[PROVIDED DATA Boundary: Start]
(** X25.  When [createBinary] throws an error whose message says, in any
    letter case, that the file already exists, the entry is skipped with
    a console warning only: no notice, no console error, and the counter
    stays. *)
Theorem name_collision_only_warns dest data st v v' e :
  truthy (pathToCheckOf dest) = true ->
  getAbstractFileByPath v (pathToCheckOf dest) = None ->
  createBinary v dest data = (v', inl e) ->
  saysFileAlreadyExists e = true ->
  writeEntry dest data st v
  = (v', [VaultGetAbstractFileByPath (pathToCheckOf dest) None;
          ConsoleLog ("Creating new file: " +:+ dest);
          VaultCreateBinary dest data false;
          ConsoleWarn ("Caught 'File already exists' on createBinary for "
                       +:+ dest +:+ ". Skipping.")],
     Normal st).
Proof.
  intros Ht Hget Hmk Hsays. unfold writeEntry.
  apply truthy_true in Ht as Hne.
  assert (String.eqb (pathToCheckOf dest) "" = false) as ->
    by by apply String.eqb_neq.
  cbn [andb]. rewrite Ht.
  unfold bind, tryCatch, vaultGetAbstractFileByPath, vaultCreateBinary,
    consoleLog, consoleWarn, emit, ret.
  rewrite Hget. simpl. rewrite Hmk. simpl. by rewrite Hsays.
Qed.

End RunExtras.

Lemma download_failure_stops_witness :
  let host := MemVault.host MemVault.offline in
  let url := "https://example.org/course.zip" in
  let e := {| message := Some "net::ERR_INTERNET_DISCONNECTED" |} in
  let first :=
    @ensureFolderExists _ host "Course Modules"
      {["Course Modules" := MemVault.FolderNode]} in
  @downloadAndUnzip _ host DEFAULT_SETTINGS url
    {["Course Modules" := MemVault.FolderNode]}
  = (first.1.1,
     first.1.2
     ++ [NewNotice "Downloading module...";
         ConsoleLog ("Requesting URL: " +:+ dropboxFix url);
         RequestUrl (dropboxFix url) false;
         ConsoleError "Download Error:";
         NewNotice ("Failed to download file: " +:+ messageText e
                    +:+ ". Check console (Ctrl+Shift+I or Cmd+Opt+I).")],
     Normal tt).
Proof.
  intros host url e first.
  apply (@download_failure_stops _ host DEFAULT_SETTINGS url
           {["Course Modules" := MemVault.FolderNode]}
           first.1.1 first.1.2 {| path := "Course Modules" |} e).
  - reflexivity.
  - vm_compute. reflexivity.
  - vm_compute. reflexivity.
Defined.

Lemma missing_target_aborts_witness :
  let host := MemVault.host (MemVault.plain [] []) in
  let url := "https://example.org/course.zip" in
  let first :=
    @ensureFolderExists _ host "Course Modules"
      {["Course Modules" := MemVault.FileNode []]} in
  @downloadAndUnzip _ host DEFAULT_SETTINGS url
    {["Course Modules" := MemVault.FileNode []]}
  = (first.1.1,
     first.1.2
     ++ [NewNotice ("Target folder " +:+ dquote
                    +:+ targetFolder DEFAULT_SETTINGS +:+ dquote
                    +:+ " could not be found or created. Aborting.")],
     Normal tt).
Proof.
  intros host url first.
  apply (@missing_target_aborts _ host DEFAULT_SETTINGS url
           {["Course Modules" := MemVault.FileNode []]} first.1.1 first.1.2).
  - reflexivity.
  - vm_compute. reflexivity.
Defined.

Lemma name_collision_only_warns_witness :
  let host := MemVault.host (MemVault.colliding "Course Modules/a.md") in
  let dest := "Course Modules/a.md" in
  @writeEntry _ host dest [Byte.x41] initialLoopState
    {["Course Modules" := MemVault.FolderNode]}
  = ({["Course Modules" := MemVault.FolderNode]},
     [VaultGetAbstractFileByPath (pathToCheckOf dest) None;
      ConsoleLog ("Creating new file: " +:+ dest);
      VaultCreateBinary dest [Byte.x41] false;
      ConsoleWarn ("Caught 'File already exists' on createBinary for "
                   +:+ dest +:+ ". Skipping.")],
     Normal initialLoopState).
Proof.
  intros host dest.
  apply (@name_collision_only_warns _ host dest [Byte.x41] initialLoopState
           {["Course Modules" := MemVault.FolderNode]}
           {["Course Modules" := MemVault.FolderNode]}
           {| message := Some "File already exists." |}).
  - reflexivity.
  - vm_compute. reflexivity.
  - vm_compute. reflexivity.
  - vm_compute. reflexivity.
Defined.

(** ** The dialogs *)

Section DialogExtras.
Context {Vault : Type} `{Host Vault}.

Lemma stripOne_white w r :
  w ∈ JS.whiteSpace -> JS.stripOne JS.whiteSpace (w +:+ r) = Some r.
Proof.
  intros Hw. unfold JS.whiteSpace in Hw.
  repeat (apply elem_of_cons in Hw as [->|Hw];
          [destruct r; vm_compute; reflexivity|]).
  by apply elem_of_nil in Hw.
Qed.

Lemma white_nonempty w : w ∈ JS.whiteSpace -> (1 <= String.length w)%nat.
Proof.
  intros Hw. unfold JS.whiteSpace in Hw.
  repeat (apply elem_of_cons in Hw as [->|Hw]; [simpl; lia|]).
  by apply elem_of_nil in Hw.
Qed.

Lemma stripAll_blank ws n :
  Forall (fun w => w ∈ JS.whiteSpace) ws ->
  (String.length (foldr String.append "" ws) <= n)%nat ->
  JS.stripAll JS.whiteSpace n (foldr String.append "" ws) = "".
Proof.
  intros Hall. revert n. induction Hall as [|w ws Hw _ IH]; intros n Hn.
  - by destruct n.
  - cbn [foldr] in *. rewrite length_string_app in Hn.
    pose proof (white_nonempty w Hw) as Hlen.
    destruct n as [|n]; [lia|]. cbn [JS.stripAll].
    rewrite (stripOne_white w _ Hw). apply IH. lia.
Qed.

Lemma trim_blank value : blank value -> JS.trim value = "".
Proof.
  intros (ws & Hall & ->). unfold JS.trim, JS.trimStart.
  by rewrite stripAll_blank.
Qed.

Lemma dropChars_app w r : JS.dropChars (String.length w) (w +:+ r) = r.
Proof.
  induction w as [|c w IH]; [by destruct r|].
  change (String c w +:+ r) with (String c (w +:+ r)). by cbn.
Qed.

Lemma stripOne_shorter s s' :
  JS.stripOne JS.whiteSpace s = Some s' ->
  (String.length s' < String.length s)%nat.
Proof.
  unfold JS.stripOne.
  destruct (List.find _ JS.whiteSpace) as [w|] eqn:Hfind; [|done].
  apply List.find_some in Hfind as [Hw Hs]. intros [= <-].
  apply list_elem_of_In, white_nonempty in Hw.
  apply startsWith_spec in Hs as [r ->].
  rewrite dropChars_app, length_string_app. lia.
Qed.

(** The length of the string is fuel enough: what [trimStart] returns
    does not start with white space. *)
Lemma trimStart_no_leading_white s :
  JS.stripOne JS.whiteSpace (JS.trimStart s) = None.
Proof.
  unfold JS.trimStart.
  assert (∀ n x, (String.length x <= n)%nat ->
                 JS.stripOne JS.whiteSpace (JS.stripAll JS.whiteSpace n x)
                 = None) as Hfuel; [|by apply Hfuel].
  induction n as [|n IH]; intros x Hx.
  - destruct x; [done|simpl in Hx; lia].
  - cbn [JS.stripAll].
    destruct (JS.stripOne JS.whiteSpace x) as [x'|] eqn:Hx'; [|done].
    apply IH. apply stripOne_shorter in Hx'. lia.
Qed.

(** [trim] on some inputs: spaces around a text; a no-break space, U+FEFF
    and a line feed around [x]; a letter whose encoding ends with the byte
    of the no-break space; a zero-width space, which is no white space;
    U+2028 and U+3000 around a text that holds U+2000. *)
Example trim_examples :
  JS.trim "  a b  " = "a b"
  ∧ JS.trim "" = ""
  ∧ JS.trim (JS.utf8 [194; 160; 120; 239; 187; 191; 10]%nat) = "x"
  ∧ JS.trim (JS.utf8 [120; 195; 160]%nat) = JS.utf8 [120; 195; 160]%nat
  ∧ JS.trim (JS.utf8 [32; 226; 128; 139; 32]%nat)
    = JS.utf8 [226; 128; 139]%nat
  ∧ JS.trim
      (JS.utf8 [226; 128; 168; 104; 226; 128; 128; 105; 227; 128; 128]%nat)
    = JS.utf8 [104; 226; 128; 128; 105]%nat.
Proof. vm_compute. repeat split. Qed.

(** X26.  An input of white space only (any sequence of the white space
    and line terminator code points of ECMAScript, the no-break space and
    U+FEFF included) is no URL: it is trimmed to the empty string, and the
    button and the Enter key answer [Please enter a URL.] and do nothing
    else. *)
Theorem blank_input_asks_for_url settings value v :
  blank value ->
  onClick settings (onChange value) v
  = (v, [NewNotice "Please enter a URL."], Normal tt)
  ∧ onKeypress settings "Enter" (onChange value) v
    = (v, [NewNotice "Please enter a URL."], Normal tt).
Proof.
  intros Hblank. unfold onClick, onKeypress, onChange.
  by rewrite (trim_blank value Hblank).
Qed.

(** X27.  An input that does not start with [http://] or [https://] leads
    to one notice and to nothing else: no call to the vault, to the network
    or to the decoder, from the button as from the Enter key. *)
Theorem dialog_rejects_other_input settings result v :
  JS.startsWith result "http://" = false ->
  JS.startsWith result "https://" = false ->
  ∃ m,
    onClick settings result v = (v, [NewNotice m], Normal tt)
    ∧ onKeypress settings "Enter" result v = (v, [NewNotice m], Normal tt).
Proof.
  intros H1 H2. unfold onClick, onKeypress.
  assert (String.eqb "Enter" "Enter" = true) as -> by reflexivity.
  destruct (truthy result); [|by eexists].
  unfold downloadAndUnzip. rewrite H1, H2. by eexists.
Qed.

End DialogExtras.

(** ** The folder list of the settings tab *)

Section FolderList.

Lemma someRoot_cons f folders :
  someRoot (f :: folders) = (String.eqb (path f) "/" || someRoot folders)%bool.
Proof. done. Qed.

(** X28.  The folder list offered by the settings tab holds the root of the
    vault, and otherwise the loaded folders in their order: the root is put
    in front exactly when no loaded folder has the path [/].  A list
    fetched beforehand is shown as it is. *)
Theorem folder_list_offers_root loaded root preFetched :
  path root = "/" ->
  someRoot (currentFolders loaded root) = true
  ∧ currentFolders loaded root
    = (if someRoot (omap asFolder loaded) then [] else [root])
      ++ omap asFolder loaded
  ∧ getItems None loaded root = currentFolders loaded root
  ∧ getItems (Some preFetched) loaded root = preFetched.
Proof.
  intros Hroot. unfold currentFolders, getItems.
  destruct (someRoot (omap asFolder loaded)) eqn:Hs; cbn [negb].
  - done.
  - split; [|done]. rewrite someRoot_cons, Hroot. done.
Qed.

End FolderList.

Lemma blank_input_asks_for_url_witness :
  let value :=
    foldr String.append ""
      [" "; JS.utf8 [194; 160]%nat; JS.utf8 [9]%nat;
       JS.utf8 [239; 187; 191]%nat; JS.utf8 [226; 128; 168]%nat] in
  @onClick _ (MemVault.host (MemVault.plain [] [])) DEFAULT_SETTINGS
    (onChange value) ∅
  = (∅, [NewNotice "Please enter a URL."], Normal tt)
  ∧ @onKeypress _ (MemVault.host (MemVault.plain [] [])) DEFAULT_SETTINGS
      "Enter" (onChange value) ∅
    = (∅, [NewNotice "Please enter a URL."], Normal tt).
Proof.
  intros value.
  apply (@blank_input_asks_for_url _ (MemVault.host (MemVault.plain [] []))).
  exists [" "; JS.utf8 [194; 160]%nat; JS.utf8 [9]%nat;
          JS.utf8 [239; 187; 191]%nat; JS.utf8 [226; 128; 168]%nat].
  split; [|reflexivity].
  repeat (apply Forall_cons_2;
          [apply list_elem_of_In; vm_compute;
           repeat (first [left; reflexivity | right])|]).
  apply Forall_nil_2.
Defined.

Lemma dialog_rejects_other_input_witness :
  ∃ m,
    @onClick _ (MemVault.host (MemVault.plain [] [])) DEFAULT_SETTINGS
      "ftp://example.org/course.zip" ∅
    = (∅, [NewNotice m], Normal tt)
    ∧ @onKeypress _ (MemVault.host (MemVault.plain [] [])) DEFAULT_SETTINGS
        "Enter" "ftp://example.org/course.zip" ∅
      = (∅, [NewNotice m], Normal tt).
Proof.
  apply (@dialog_rejects_other_input _ (MemVault.host (MemVault.plain [] [])));
    reflexivity.
Defined.

Lemma folder_list_offers_root_witness :
  let loaded := [AFile "a.md"; AFolder {| path := "Course Modules" |}] in
  let root := {| path := "/" |} in
  someRoot (currentFolders loaded root) = true
  ∧ currentFolders loaded root
    = (if someRoot (omap asFolder loaded) then [] else [root])
      ++ omap asFolder loaded
  ∧ getItems None loaded root = currentFolders loaded root
  ∧ getItems (Some []) loaded root = [].
Proof.
  intros loaded root. by apply (folder_list_offers_root loaded root []).
Defined.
[PROVIDED DATA Boundary: End]
- **ACTIVITY**
Repeat, word for word, the lines above between the line holding "change (String c" and the line holding "apply startsWith_spec in Hs as [r ->].", inclusive; omit everything else.

- **EXERCISE ANSWER**
  change (String c w +:+ r) with (String c (w +:+ r)). by cbn.
Qed.

Lemma stripOne_shorter s s' :
  JS.stripOne JS.whiteSpace s = Some s' ->
  (String.length s' < String.length s)%nat.
Proof.
  unfold JS.stripOne.
  destruct (List.find _ JS.whiteSpace) as [w|] eqn:Hfind; [|done].
  apply List.find_some in Hfind as [Hw Hs]. intros [= <-].
  apply list_elem_of_In, white_nonempty in Hw.
  apply startsWith_spec in Hs as [r ->].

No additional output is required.